41Technical Challenges -- 7 Points
- Nov 22, 2002Hi gang,
I've been using the following catagories/points for exploring the Technical
challenges that we face in trying to create a Christian Digital Library:
1. Storage (and Acquisition).
2. User interface.
3. Classification and indexing.
4. Information retrieval.
5. Content delivery.
Clearly, we need a two-pronged effort to prepare both large quantities of
'holdings' (the actual e-materials, meta/card data, and formats/delivery)
and the actual system design (from UIs to Data Methods to Admin
Luckily we do not have to totaly reinvent the (e-)wheel -- at this point we
are already starting to have LOTs of electronic materials, and some of the
first prototype system components/parts are being created and
explored/tried. Progress is good, many challenges/decisions remain, but we
are well underway!!
Thus keep up the good work ... get out there and find/make e-stuff ;-)
= = = = = = = = = = = = = = = =
Our Digital library development faces challenges in several areas,
including the main points summarized here.

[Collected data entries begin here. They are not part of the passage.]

(** ** Phase 1 and the mandatory edges: the claims *)

(** C5.  Phase 1.  At a single edge, for every node type: a link edge
    returns the map as it is and calls nothing; an empty owning edge does
    the same; an owning edge whose node is already registered raises
    [NotWellFormed] without entering the node; otherwise the node gets the
    number of nodes registered so far and only then its own edges are
    traversed; a sequence edge handles its elements from first to last.
    Over whole trees: with more fuel than there are live objects the
    traversal from a root either raises [NotWellFormed] or returns a map,
    and the sequence numbers of a returned map are the positions in the
    depth-first pre-order listing along the owning edges. *)
Theorem find_reachable_phase1 :
  (∀ (heap link_ref : Type) (ops : NodeOps heap link_ref)
     (T : string) (h : heap) (map : PointerMap),
     (∀ link : OptLink, OptLink_find_reachable T h link map = Ok map) ∧
     Maybe_find_reachable T h Maybe_new map = Ok map ∧
     (∀ p, is_Some (map !! Some p) →
           ∃ msg, Maybe_find_reachable T h (mk_Maybe (Some p)) map
                  = Throw (Exn NotWellFormed msg)) ∧
     (∀ p, map !! Some p = None →
           Maybe_find_reachable T h (mk_Maybe (Some p)) map
           = node_find_reachable h p (<[Some p := size map]> map)) ∧
     (∀ x xs,
        Any_find_reachable T h (mk_Any (x :: xs)) map
        = map' ← Maybe_find_reachable T h x map;
          Any_find_reachable T h (mk_Any xs) map')) ∧
  (∀ (schema : node_schema) (fuel : nat) (T : string) (h : object_heap)
     (root : loc),
     (∀ map,
        @Maybe_find_reachable _ _ (generic_node schema fuel) T h (mk_Maybe (Some root)) ∅
        = Ok map →
        ∃ order, dfs_preorder h root order ∧ numbering order map) ∧
     (size h < fuel →
      (∃ map,
         @Maybe_find_reachable _ _ (generic_node schema fuel) T h (mk_Maybe (Some root)) ∅
         = Ok map) ∨
      (∃ msg,
         @Maybe_find_reachable _ _ (generic_node schema fuel) T h (mk_Maybe (Some root)) ∅
         = Throw (Exn NotWellFormed msg)))).
Proof.
  split.
  - intros heap link_ref ops T h map. split; [|split; [|split; [|split]]].
    + done.
    + done.
    + intros p. apply Maybe_find_reachable_registered.
    + intros p. apply Maybe_find_reachable_fresh.
    + done.
  - intros schema fuel T h root. split.
    + intros map. apply find_reachable_preorder.
    + apply find_reachable_settles.
Qed.

Lemma find_reachable_phase1_witness :
  let ops := generic_node example_schema 4 in
  (∃ msg, @Maybe_find_reachable _ _ ops "Root" scenario_heap example_root
            (<[Some loc_R := 0]> ∅)
          = Throw (Exn NotWellFormed msg)) ∧
  @Maybe_find_reachable _ _ ops "Root" scenario_heap example_root ∅
  = @node_find_reachable _ _ ops scenario_heap loc_R (<[Some loc_R := size (∅ : PointerMap)]> ∅) ∧
  (∃ map order,
     @Maybe_find_reachable _ _ ops "Root" scenario_heap example_root ∅ = Ok map ∧
     dfs_preorder scenario_heap loc_R order ∧ numbering order map).
Proof.
  intros ops.
  destruct find_reachable_phase1 as [Hedge Htree].
  destruct (Hedge _ _ ops "Root" scenario_heap (<[Some loc_R := 0]> ∅))
    as (_ & _ & Hdup & _).
  destruct (Hedge _ _ ops "Root" scenario_heap ∅) as (_ & _ & _ & Hfresh & _).
  destruct (Htree example_schema 4 "Root" scenario_heap loc_R) as [Horder Hsettles].
  split; [|split].
  - apply Hdup. exists 0. reflexivity.
  - apply Hfresh. reflexivity.
  - destruct Hsettles as [[map Hrun]|[msg Hrun]].
    + vm_compute. lia.
    + destruct (Horder map Hrun) as (order & Hpre & Hnum).
      by exists map, order.
    + vm_compute in Hrun. discriminate Hrun.
Defined.

(** The scenario of the specification: the root gets 0, [A] gets 1, [B]
    gets 2. *)
Example scenario_sequence_numbers :
  ∃ map,
    @Maybe_find_reachable _ _ (generic_node example_schema 2) "Root"
      scenario_heap example_root ∅ = Ok map ∧
    map !! Some loc_R = Some 0 ∧ map !! Some loc_A = Some 1 ∧
    map !! Some loc_B = Some 2 ∧ size map = 3.
Proof.
  destruct (@Maybe_find_reachable _ _ (generic_node example_schema 2) "Root"
              scenario_heap example_root ∅) as [map| |] eqn:Hrun;
    [|vm_compute in Hrun; discriminate Hrun..].
  exists map. split; [done|].
  vm_compute in Hrun. injection Hrun as <-. vm_compute. done.
Qed.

A digital library's storage system must be capable of storing a large
amount of data in a variety of formats and accessing this data as quickly
as possible. Text-only documentsstored in formats such as ASCII, LaTex,
HTML, SGML, and PostScriptare by far the easiest to store. Digital audio
and video are more difficult to store because they require significantly
more storage space and their delivery is time-dependent.
A typical digital library uses a variety of database-management
systems. Current DBMSs range from relational and extended relational
systems to object-oriented database systems. Relational DBMSs are most
often used for the storage of metadata and indexes with attributes that
contain pointers to files in a file system. Most of the commercial RDBMSs
also support the storage of Binary Large Objects (BLOBs); in an Oracle
RDBMS, BLOBs can be as large as 2 Gbytes. Object-oriented database systems
are slowly gaining acceptance and overcoming earlier performance and
implementation problems. An OODBS can make it easier to model, store, and
work with real-world objects such as images or maps.
Compression techniques save storage. For text-only documents, the
Unix compress or freeware gzip utilities provide anywhere from 10- to
60-percent compression. Several compression standards exist for digital
images (JPEG), audio (uLaw), and video (MPEG).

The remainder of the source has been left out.